Pis, Greta Roy verrouille l’accès à l’information. Les sources rechignent à se confier à la presse. Des journalistes du journal en ont fait l’expérience. Avec une recurrence étonnante. Est-ce un ordre du MSPP ? Est-ce pour gommer les hésitations dans la gestion de la crise sanitaire ? Quel a été l’itinéraire du dernier malade? Quels sont les gens qu’il a rencontrés avant de présenter les symptômes?
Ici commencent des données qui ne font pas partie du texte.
(* ===== verification/SerialArith.v ===== *)
(** * SerialArith: wrap-around comparison of util/serial_arithmetic.hpp *)

From S2P Require Import Prelude.

Definition seqIsNewer (a b : Z) : bool :=
  let d := u16 (a - b) in negb (d =? 0) && (d <? 0x8000).

Definition timeDelta (t reference : Z) : Z := i32 (u32 (t - reference)).

Definition timeReached (now deadline : Z) : bool := 0 <=? timeDelta now deadline.

(** The [MonotonicMs] class: [advance] returns the new state and the returned count. *)
Record MonotonicMs := mkMonotonicMs {
  mm_lastUs : Z; mm_ms : Z; mm_rem : Z; mm_init : bool }.

Definition MonotonicMs_new : MonotonicMs := mkMonotonicMs 0 0 0 false.

Definition advance (m : MonotonicMs) (nowUs : Z) : MonotonicMs * Z :=
  if negb (mm_init m) then
    let ms := nowUs / 1000 in
    (mkMonotonicMs nowUs ms (u16 (nowUs mod 1000)) true, ms)
  else
    let total := u32 (u32 (nowUs - mm_lastUs m) + mm_rem m) in
    let ms := u32 (mm_ms m + total / 1000) in
    (mkMonotonicMs nowUs ms (u16 (total mod 1000)) true, ms).

(** A run of [advance] calls at the listed (unwrapped) times; the clock it reads is the
    low 32 bits. Returns the last count. *)
Fixpoint advance_run (m : MonotonicMs) (ms : Z) (ts : list Z) : Z :=
  match ts with
  | [] => ms
  | t :: ts' => let '(m', ms') := advance m (u32 t) in advance_run m' ms' ts'
  end.

(** Consecutive samples of an unwrapped clock, each at most [gap] after the one before. *)
Fixpoint samples_within (gap t : Z) (ts : list Z) : Prop :=
  match ts with
  | [] => True
  | t' :: ts' => t <= t' <= t + gap /\ samples_within gap t' ts'
  end.

(** ** Lemmas *)

Lemma seqIsNewer_offset b k :
  0 <= k < 0x10000 -> seqIsNewer (u16 (b + k)) b = (0 <? k) && (k <? 0x8000).
Proof.
  intros Hk. unfold seqIsNewer, wrap. rewrite Zminus_mod_idemp_l.
  replace (b + k - b) with k by lia. rewrite Z.mod_small by lia. lia.
Qed.

Lemma timeDelta_offset t d :
  - 2 ^ 31 <= d < 2 ^ 31 -> timeDelta (u32 (t + d)) t = d.
Proof.
  intros Hd. unfold timeDelta. rewrite swrap_wrap. unfold wrap, swrap.
  change (32 - 1) with 31.
  replace ((t + d) mod 2 ^ 32 - t + 2 ^ 31) with ((t + d) mod 2 ^ 32 - (t - 2 ^ 31)) by lia.
  rewrite Zminus_mod_idemp_l. replace (t + d - (t - 2 ^ 31)) with (d + 2 ^ 31) by lia.
  rewrite Z.mod_small by lia. lia.
Qed.

Lemma timeDelta_wraps t u : timeDelta (u32 t) (u32 u) = timeDelta t u.
Proof.
  unfold timeDelta. f_equal. unfold wrap. by rewrite <- Zminus_mod.
Qed.

Lemma timeReached_elapsed start dur e :
  - 2 ^ 31 <= e - dur < 2 ^ 31 ->
  timeReached (u32 (start + e)) (u32 (start + dur)) = (dur <=? e).
Proof.
  intros H. unfold timeReached.
  replace (u32 (start + e)) with (u32 (u32 (start + dur) + (e - dur))).
  - rewrite timeDelta_offset by done. lia.
  - unfold wrap. rewrite Zplus_mod_idemp_l. f_equal. lia.
Qed.

Lemma last_irrelevant {A} (l : list A) x d d' : last (x :: l) d = last (x :: l) d'.
Proof. revert x. induction l as [|y l IH]; intros x; [done|]. apply (IH y). Qed.

Lemma last_shift {A} (x d : A) l : last (x :: l) d = last l x.
Proof. destruct l as [|y l]; [done|]. exact (last_irrelevant l y d x). Qed.

(** The invariant of [advance]: the exact elapsed microseconds since the first call. *)
Definition mm_tracks (m : MonotonicMs) (us clock : Z) : Prop :=
  mm_init m = true /\ mm_lastUs m = u32 clock /\ mm_ms m = u32 (us / 1000)
  /\ mm_rem m = us mod 1000.

Lemma advance_tracks m us clock d :
  mm_tracks m us clock -> 0 <= d <= 2 ^ 32 - 1000 ->
  exists m', advance m (u32 (clock + d)) = (m', u32 ((us + d) / 1000))
             /\ mm_tracks m' (us + d) (clock + d).
Proof.
  intros (Hi & Hl & Hm & Hr) Hd. unfold advance. rewrite Hi, Hl, Hm, Hr. cbn [negb].
  pose proof (Z.mod_pos_bound us 1000 ltac:(lia)) as Hb.
  assert (u32 (u32 (u32 (clock + d) - u32 clock) + us mod 1000) = d + us mod 1000) as ->.
  { unfold wrap. rewrite <- Zminus_mod. replace (clock + d - clock) with d by lia.
    rewrite Zplus_mod_idemp_l, Z.mod_small by lia. done. }
  assert ((us + d) / 1000 = us / 1000 + (d + us mod 1000) / 1000
          /\ (us + d) mod 1000 = (d + us mod 1000) mod 1000) as [Hq Hm'].
  { rewrite (Z_div_mod_eq_full us 1000) at 1 4.
    replace (1000 * (us / 1000) + us mod 1000 + d) with (d + us mod 1000 + us / 1000 * 1000) by lia.
    rewrite Z.div_add, Z.mod_add by lia. lia. }
  eexists. split.
  - f_equal. unfold wrap. rewrite Zplus_mod_idemp_l, Hq. done.
  - repeat split; cbn [mm_init mm_lastUs mm_ms mm_rem].
    + unfold wrap. rewrite Zplus_mod_idemp_l, Hq. done.
    + rewrite Hm'. apply wrap_small. unfold in_u.
      pose proof (Z.mod_pos_bound (d + us mod 1000) 1000). lia.
Qed.

Lemma advance_run_tracks ts : forall m ms us clock,
  mm_tracks m us clock -> ms = u32 (us / 1000) -> samples_within (2 ^ 32 - 1000) clock ts ->
  advance_run m ms ts = u32 ((us + (last ts clock - clock)) / 1000).
Proof.
  induction ts as [|t ts IH]; intros m ms us clock Ht Hms Hs; cbn [advance_run].
  - simpl. rewrite Hms. f_equal. f_equal. lia.
  - destruct Hs as [Ht1 Hs]. destruct (advance_tracks m us clock (t - clock) Ht) as (m' & E & Ht').
    { lia. }
    replace (clock + (t - clock)) with t in * by lia. rewrite E.
    rewrite (IH _ _ _ _ Ht' eq_refl Hs). f_equal. f_equal.
    destruct ts as [|t' ts]; [cbn [last]; lia|].
    change (last (t :: t' :: ts) clock) with (last (t' :: ts) clock).
    rewrite (last_irrelevant ts t' clock t). lia.
Qed.

(** Two offsets below 2^16 of the same base agree only when they are equal. *)
Lemma u16_offset_inj b j k :
  0 <= j < 0x10000 -> 0 <= k < 0x10000 -> u16 (b + j) = u16 (b + k) -> j = k.
Proof.
  intros Hj Hk E. unfold wrap in E.
  assert ((j - k) mod 2 ^ 16 = 0) as Hz.
  { replace (j - k) with (b + j - (b + k)) by lia. by rewrite Zminus_mod, E, Z.sub_diag. }
  apply Z.mod_divide in Hz as [q Hq]; nia.
Qed.

Lemma u16_offset_ex a b : in_u 16 a -> exists k, 0 <= k < 0x10000 /\ a = u16 (b + k).
Proof.
  intros Ha. exists (u16 (a - b)). split; [by apply (wrap_range 16)|].
  unfold wrap. rewrite Zplus_mod_idemp_r. replace (b + (a - b)) with a by lia.
  symmetry. by apply Z.mod_small.
Qed.

Lemma seqIsNewer_offset_rev b k :
  in_u 16 b -> 0 <= k < 0x10000 -> seqIsNewer b (u16 (b + k)) = (0x8000 <? k).
Proof.
  intros Hb Hk. unfold seqIsNewer, wrap. rewrite Zminus_mod_idemp_r.
  replace (b - (b + k)) with (- k) by lia.
  destruct (decide (k = 0)) as [->|]; [done|].
  rewrite Z.mod_opp_l_nz; rewrite ?Z.mod_small; lia.
Qed.

(** ** Properties *)

(**  [seqIsNewer] is the serial order of the 16-bit circle: [a] is newer than [b] exactly
    when [a] is [b] advanced by 1 to 2^15-1; it never holds both ways, and fails both ways
    only for equal or antipodal numbers. *)
Theorem seqIsNewer_serial_order (a b : Z) :
  in_u 16 a -> in_u 16 b ->
  (seqIsNewer a b = true <-> exists k, 0 < k < 0x8000 /\ a = u16 (b + k))
  /\ (seqIsNewer a b = true -> seqIsNewer b a = false)
  /\ (seqIsNewer a b = false /\ seqIsNewer b a = false <-> a = b \/ a = u16 (b + 0x8000)).
Proof.
  intros Ha Hb. destruct (u16_offset_ex a b Ha) as (k & Hk & ->).
  assert (b = u16 (b + 0)) as Hb0 by (rewrite Z.add_0_r; symmetry; by apply wrap_small).
  rewrite seqIsNewer_offset_rev, seqIsNewer_offset by done. split; [|split; [lia|]].
  - split; [intros H; exists k; split; [lia|done]|].
    intros (j & Hj & E). apply u16_offset_inj in E; lia.
  - split.
    + intros [H1 H2]. assert (k = 0 \/ k = 0x8000) as [-> | ->] by lia; [by left|by right].
    + intros [E | E]; [rewrite Hb0 in E at 2|]; apply u16_offset_inj in E; lia.
Qed.

Lemma seqIsNewer_serial_order_witness :
  seqIsNewer 0x0003 0xFFFE = true /\ seqIsNewer 0xFFFE 0x0003 = false.
Proof.
  destruct (seqIsNewer_serial_order 0x0003 0xFFFE) as (H1 & H2 & _).
  - split; reflexivity || discriminate.
  - split; reflexivity || discriminate.
  - split; [reflexivity|]. apply H2. reflexivity.
Defined.

(**  A deadline [dur] after [start] is reported reached exactly when the elapsed time is
    at least [dur], across any wrap of the 32-bit clock, as long as the distance to the
    deadline is within half the clock range. *)
Theorem timeReached_exact (start dur elapsed : Z) :
  - 2 ^ 31 <= elapsed - dur < 2 ^ 31 ->
  timeReached (u32 (start + elapsed)) (u32 (start + dur)) = (dur <=? elapsed).
Proof. apply timeReached_elapsed. Qed.

Lemma timeReached_exact_witness :
  timeReached (u32 (0xFFFFFF00 + 5000)) (u32 (0xFFFFFF00 + 5000)) = (5000 <=? 5000).
Proof. apply timeReached_exact. lia. Defined.

(**  The millisecond counter does not jump when the microsecond clock wraps: after any run
    of [advance] calls at most 2^32 - 1000 us apart it reads exactly the elapsed
    milliseconds since the first call's clock, modulo 2^32. *)
Theorem MonotonicMs_exact (t0 : Z) (ts : list Z) :
  samples_within (2 ^ 32 - 1000) t0 ts ->
  advance_run MonotonicMs_new 0 (t0 :: ts)
  = u32 ((u32 t0 + (last ts t0 - t0)) / 1000).
Proof.
  intros Hs. cbn [advance_run]. unfold advance at 1, MonotonicMs_new. cbn [mm_init negb].
  pose proof (wrap_range 32 t0 ltac:(lia)) as [Hr1 Hr2].
  apply advance_run_tracks; [|symmetry; apply wrap_small; unfold in_u; dlia|done].
  repeat split; cbn [mm_ms mm_rem].
  - symmetry. apply wrap_small. unfold in_u. dlia.
  - apply wrap_small. unfold in_u. dlia.
Qed.

Lemma MonotonicMs_exact_witness :
  advance_run MonotonicMs_new 0 [4294967000; 4294968000; 8589934000] = 8589934.
Proof.
  rewrite MonotonicMs_exact; [reflexivity|]. cbn [samples_within]. lia.
Defined.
Des questions essentielles lorsqu’on s’attarde sur les pouvoirs de contagion du Covid-19.

La population a besoin de la transparence. La censure imposée par le MSPP alimente les rumeurs, les infox et amplifie les peurs, sinon la panique. Ce jeudi, un directeur sanitaire départemental s’est dit inquiet face à l’abscence de tests rapides alors qu’il assiste, impuissant, à l’augmentation du nombre des cas suspects dans son département. Quand est-ce que le MSPP procédera au dépistage massif de la population? A-t-il les moyens de cette politique tant les options de coopération (accord entre États) se raréfient en ces temps de coronavirus?

Dans l’Haïti qui n’a jamais su depuis des décennies mettre en place un système de santé fort, on se retrouve avec des hôpitaux sans répondant, des personnels médicaux démotivés (parce que mal payés) et on se perd dans l’illusion d’un confinement. Le coronavirus fleurit sur les terres négligentes. En même temps qu’il déshabille les impostures, les manquements et les illusions longtemps endormies. Ne risque-t-on pas de découvrir l’hémorragie dans les semaines à venir?